Start of Supplied entries
Lemma gets_inv {S A} (f : S -> A) (b : A) (s s' : S) : gets f s = Ok b s' -> b = f s /\ s' = s.
Proof. by intros [= <- <-]. Qed.

Lemma from_opt_inv {S A} (o : option A) (b : A) (s s' : S) : from_opt o s = Ok b s' -> o = Some b /\ s' = s.
Proof. destruct o; by intros [= <- <-]. Qed.

Lemma same_trans s l s1 l1 s2 : same_but s l s1 -> same_but s1 l1 s2 -> same_but s l1 s2.
Proof. unfold same_but. intuition congruence. Qed.

Lemma same_refl s : same_but s (ps_procs s) s.
Proof. done. Qed.
End tables.

(** Break a run that returned into those of its statements. *)
Ltac minv :=
  repeat match goal with
  | H : bind _ _ _ = Ok _ _ |- _ => apply bind_ok_inv in H as (? & ? & ? & ?)
  | H : ret _ _ = Ok _ _ |- _ => apply ret_inv in H as [? ?]; subst
  | H : gets _ _ = Ok _ _ |- _ => apply gets_inv in H as [? ?]; subst
  | H : at_proc _ _ = Ok _ _ |- _ => apply at_proc_inv in H as [? ?]; subst
  | H : from_opt _ _ = Ok _ _ |- _ => apply from_opt_inv in H as [? ?]; subst
  | H : in_mem _ _ = Ok _ _ |- _ => apply in_mem_inv in H
  | H : in_files _ _ = Ok _ _ |- _ => apply in_files_inv in H
  | H : upd _ _ _ = Ok _ _ |- _ => apply upd_inv in H
  | H : undef _ = Ok _ _ |- _ => discriminate H
  | H : panic _ _ = Ok _ _ |- _ => discriminate H
  end.

(** Put the changes of the table together. *)
Ltac mtab :=
  unfold same_but in *;
  repeat match goal with
  | H : _ /\ _ |- _ => destruct H
  | H : ps_procs ?s = _ |- _ => is_var s; rewrite H in *
  | H : ps_nextpid ?s = _ |- _ => is_var s; rewrite H in *
  | H : ps_init ?s = _ |- _ => is_var s; rewrite H in *
  end.

Section specs.
Context {F : Type} {FO : FileOps F}.
Context (kend trampoline forkret : Z).
Implicit Types (s : pstate F) (l : list proc).

Definition freed (p : proc) : proc :=
  mkProc UNUSED None false 0 0 None (p_kstack p) 0 0 0 (p_context p) (p_ofile p) (p_cwd p) (<[0%nat := x00]> (p_name p)).

Lemma alter_alter_list {A} (f g : A -> A) i (l : list A) : alter f i (alter g i l) = alter (f ∘ g) i l.
Proof. revert i. induction l as [|x l IH]; intros [|i]; cbn; [done..|]. f_equal. apply IH. Qed.

Lemma if_mem_inv b (m : M kst unit) s u s' : (if b : bool then in_mem m else ret tt) s = Ok u s' -> same_but s (ps_procs s) s'.
Proof. destruct b; [apply in_mem_inv|]. by intros [= <- <-]. Qed.

Lemma freeproc_tab i s u s' : freeproc kend i s = Ok u s' -> same_but s (alter freed i (ps_procs s)) s'.
Proof.
  unfold freeproc. intros H. minv.
  repeat match goal with H : (if _ then in_mem _ else ret tt) _ = Ok _ _ |- _ => apply if_mem_inv in H end.
  mtab. by rewrite !alter_alter_list.
Qed.

(** A new process: what [allocproc] leaves in its entry. *)
Definition born (pid : Z) (p p' : proc) : Prop :=
  p_state p = UNUSED /\ p_state p' = USED /\ p_pid p' = pid /\ p_parent p' = p_parent p /\ p_chan p' = p_chan p /\
  p_killed p' = p_killed p /\ p_xstate p' = p_xstate p /\ p_ofile p' = p_ofile p /\ p_cwd p' = p_cwd p /\
  p_context p' = (forkret, p_kstack p + PGSIZE) /\ p_trapframe p' <> 0 /\ p_pagetable p' <> 0.

Lemma find_unused_Some l i : find_unused l = Some i <->
  exists p, l !! i = Some p /\ p_state p = UNUSED /\ forall j q, (j < i)%nat -> l !! j = Some q -> p_state q <> UNUSED.
Proof.
  unfold find_unused. rewrite fmap_Some. split.
  - intros ([j p] & H & ->). apply list_find_Some in H as (? & ? & ?). cbn. eauto.
  - intros (p & H1 & H2 & H3). exists (i, p). split; [|done]. apply list_find_Some. eauto.
Qed.

Lemma allocproc_tab s r s' :
  allocproc kend trampoline forkret s = Ok r s' ->
  ps_init s' = ps_init s /\
  (r = None /\ ps_procs s' = ps_procs s /\ ps_nextpid s' = ps_nextpid s /\ find_unused (ps_procs s) = None \/
   exists i p, find_unused (ps_procs s) = Some i /\ ps_procs s !! i = Some p /\ ps_nextpid s' = ps_nextpid s + 1 /\ ps_nextpid s' < 2 ^ 31 /\
     (r = None /\ ps_procs s' = alter freed i (ps_procs s) \/
      r = Some i /\ exists p', ps_procs s' = <[i := p']> (ps_procs s) /\ born (ps_nextpid s) p p')).
Proof.
  unfold allocproc, allocpid. intros H. minv. destruct (find_unused (ps_procs s)) as [i|] eqn:Ef.
  2:{ minv. split; [done|]. left. done. }
  pose proof (proj1 (find_unused_Some _ _) Ef) as (p & Hi & Hp & _).
  minv. destruct (Z.ltb_spec (ps_nextpid s + 1) (2 ^ 31)); [|done]. minv.
  match goal with H : modify _ _ = Ok _ _ |- _ => injection H as <- <- end. cbn in *.
  assert (forall f g : proc -> proc, (f ∘ g) p = f (g p)) as Hcomp by done.
  match goal with H : (if ?z =? 0 then _ else _) _ = Ok _ _ |- _ => destruct (Z.eqb_spec z 0) end.
  - minv. match goal with H : freeproc _ _ _ = Ok _ _ |- _ => apply freeproc_tab in H end. mtab. cbn in *. split; [done|].
    right. exists i, p. split_and!; try done. left. split; [done|]. by rewrite !alter_alter_list.
  - minv. match goal with H : (if ?z =? 0 then _ else _) _ = Ok _ _ |- _ => destruct (Z.eqb_spec z 0) end.
    + minv. match goal with H : freeproc _ _ _ = Ok _ _ |- _ => apply freeproc_tab in H end. mtab. cbn in *. split; [done|].
      right. exists i, p. split_and!; try done. left. split; [done|]. by rewrite !alter_alter_list.
    + minv. mtab. cbn in *. rewrite !alter_alter_list in *. split; [done|]. right. exists i, p. split_and!; try done. right. split; [done|].
      match goal with H : alter _ _ _ !! i = Some _ |- _ => rewrite list_lookup_alter_eq, Hi in H; injection H as <- end.
      eexists. split; [by apply alter_insert|]. done.
Qed.

(** ** [wakeup], [reparent] and [exit] *)

Definition woken (me : option nat) (c : channel) (i : nat) (p : proc) : proc :=
  if bool_decide (Some i <> me) && bool_decide (p_state p = SLEEPING) && bool_decide (p_chan p = Some c)
  then w_state RUNNABLE p else p.

(** A table that differs entry by entry. *)
Definition each (f : nat -> proc -> proc) l l' : Prop := forall i, l' !! i = f i <$> l !! i.

Lemma each_length f l l' : each f l l' -> length l' = length l.
Proof.
  intros H. apply Nat.le_antisymm; apply Nat.nlt_ge; intros Hlt.
  - destruct (lookup_lt_is_Some_2 l' (length l) Hlt) as [x Hx]. rewrite H, lookup_ge_None_2 in Hx by lia. done.
  - destruct (lookup_lt_is_Some_2 l (length l') Hlt) as [x Hx]. specialize (H (length l')). by rewrite Hx, lookup_ge_None_2 in H by lia.
Qed.

Lemma wakeup_tab me c s u s' :
  length (ps_procs s) = NPROC -> wakeup me c s = Ok u s' ->
  each (woken me c) (ps_procs s) (ps_procs s') /\ ps_nextpid s' = ps_nextpid s /\ ps_init s' = ps_init s.
Proof.
  intros Hlen H. apply (for_each_inv (fun k t => each (fun i => if (i <? k)%nat then woken me c i else id) (ps_procs s) (ps_procs t) /\
    ps_nextpid t = ps_nextpid s /\ ps_init t = ps_init s)) in H as (H & ? & ?).
  - split; [|done]. intros i. rewrite H. destruct (Nat.ltb_spec i NPROC); [done|]. by rewrite lookup_ge_None_2 by lia.
  - clear H. intros k t t' Hk E (He & Hn & Hi).
    assert (each (fun i => if (i <? S k)%nat then woken me c i else id) (ps_procs s) (alter (woken me c k) k (ps_procs t))) as Hnext.
    { intros j. destruct (decide (j = k)) as [->|Hne].
      - rewrite list_lookup_alter_eq, He. destruct (Nat.ltb_spec k k); [lia|]. destruct (Nat.ltb_spec k (S k)); [|lia]. by destruct (ps_procs s !! k).
      - rewrite list_lookup_alter_ne, He by done. destruct (Nat.ltb_spec j k), (Nat.ltb_spec j (S k)); (done || lia). }
    assert (forall p, ps_procs t !! k = Some p -> woken me c k p = p -> alter (woken me c k) k (ps_procs t) = ps_procs t) as Hid.
    { intros p Hp Ew. rewrite (alter_insert _ _ _ _ Hp), Ew. by apply list_insert_id. }
    case_bool_decide as Em.
    + minv. split; [|done]. destruct (lookup_lt_is_Some_2 (ps_procs t) k) as [p Hp]; [rewrite (each_length _ _ _ He); lia|].
      rewrite <- (Hid p Hp); [done|]. unfold woken. by rewrite bool_decide_false by naive_solver.
    + minv. match goal with H : ps_procs t !! k = Some ?q |- _ => rename H into Hp; rename q into p end.
      destruct (bool_decide (p_state p = SLEEPING) && bool_decide (p_chan p = Some c)) eqn:Eb.
      * minv. mtab. split; [|split; congruence].
        replace (alter (w_state RUNNABLE) k (ps_procs t)) with (alter (woken me c k) k (ps_procs t)); [done|].
        rewrite !(alter_insert _ _ _ _ Hp). unfold woken. rewrite bool_decide_true by done. cbn. by rewrite Eb.
      * minv. split; [|done]. rewrite <- (Hid p Hp); [done|]. unfold woken. rewrite bool_decide_true by done. cbn. by rewrite Eb.
  - split; [|done]. intros i. by destruct (ps_procs s !! i).
Qed.

(** Whether one of the first [k] entries is a child of [me]. *)
Definition has_child (me : nat) l (k : nat) : bool := existsb (fun p => bool_decide (p_parent p = Some me)) (take k l).

Definition reparented (me : nat) (init : option nat) (k i : nat) (p : proc) : proc :=
  if (i <? k)%nat && bool_decide (p_parent p = Some me) then w_parent init p else p.
Definition woken_if (b : bool) (me init i : nat) (p : proc) : proc :=
  if b then woken (Some me) (CProc init) i p else p.

Lemma woken_twice me c i p : woken me c i (woken me c i p) = woken me c i p.
Proof. unfold woken at 2 3. destruct (_ && _) eqn:E; [|unfold woken; by rewrite E]. unfold woken. cbn. by rewrite andb_false_r. Qed.

Lemma woken_w_parent me c i x p : woken me c i (w_parent x p) = w_parent x (woken me c i p).
Proof. unfold woken. cbn. by destruct (_ && _). Qed.

Lemma woken_parent me c i p : p_parent (woken me c i p) = p_parent p.
Proof. unfold woken. by destruct (_ && _). Qed.

Lemma woken_if_parent b me init i p : p_parent (woken_if b me init i p) = p_parent p.
Proof. unfold woken_if. destruct b; [apply woken_parent|done]. Qed.

Lemma has_child_S me l k p :
  l !! k = Some p -> has_child me l (S k) = has_child me l k || bool_decide (p_parent p = Some me).
Proof. intros H. unfold has_child. rewrite (take_S_r _ _ _ H), existsb_app. cbn. by rewrite orb_false_r. Qed.

Lemma reparented_S me init k i p :
  reparented me init (S k) i p = if decide (i = k) then (if bool_decide (p_parent p = Some me) then w_parent init p else p) else reparented me init k i p.
Proof.
  unfold reparented. case_decide as E; [subst; by destruct (Nat.ltb_spec k (S k)); [|lia]|].
  destruct (Nat.ltb_spec i (S k)), (Nat.ltb_spec i k); (done || lia).
Qed.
End of Supplied entries
Task brief:
Everything from the line containing "Definition has_child (me" down to the last line of the entries is to be returned exactly, both ends included, and nothing beyond it.

Exercise solution:
Definition has_child (me : nat) l (k : nat) : bool := existsb (fun p => bool_decide (p_parent p = Some me)) (take k l).

Definition reparented (me : nat) (init : option nat) (k i : nat) (p : proc) : proc :=
  if (i <? k)%nat && bool_decide (p_parent p = Some me) then w_parent init p else p.
Definition woken_if (b : bool) (me init i : nat) (p : proc) : proc :=
  if b then woken (Some me) (CProc init) i p else p.

Lemma woken_twice me c i p : woken me c i (woken me c i p) = woken me c i p.
Proof. unfold woken at 2 3. destruct (_ && _) eqn:E; [|unfold woken; by rewrite E]. unfold woken. cbn. by rewrite andb_false_r. Qed.

Lemma woken_w_parent me c i x p : woken me c i (w_parent x p) = w_parent x (woken me c i p).
Proof. unfold woken. cbn. by destruct (_ && _). Qed.

Lemma woken_parent me c i p : p_parent (woken me c i p) = p_parent p.
Proof. unfold woken. by destruct (_ && _). Qed.

Lemma woken_if_parent b me init i p : p_parent (woken_if b me init i p) = p_parent p.
Proof. unfold woken_if. destruct b; [apply woken_parent|done]. Qed.

Lemma has_child_S me l k p :
  l !! k = Some p -> has_child me l (S k) = has_child me l k || bool_decide (p_parent p = Some me).
Proof. intros H. unfold has_child. rewrite (take_S_r _ _ _ H), existsb_app. cbn. by rewrite orb_false_r. Qed.

Lemma reparented_S me init k i p :
  reparented me init (S k) i p = if decide (i = k) then (if bool_decide (p_parent p = Some me) then w_parent init p else p) else reparented me init k i p.
Proof.
  unfold reparented. case_decide as E; [subst; by destruct (Nat.ltb_spec k (S k)); [|lia]|].
  destruct (Nat.ltb_spec i (S k)), (Nat.ltb_spec i k); (done || lia).
Qed.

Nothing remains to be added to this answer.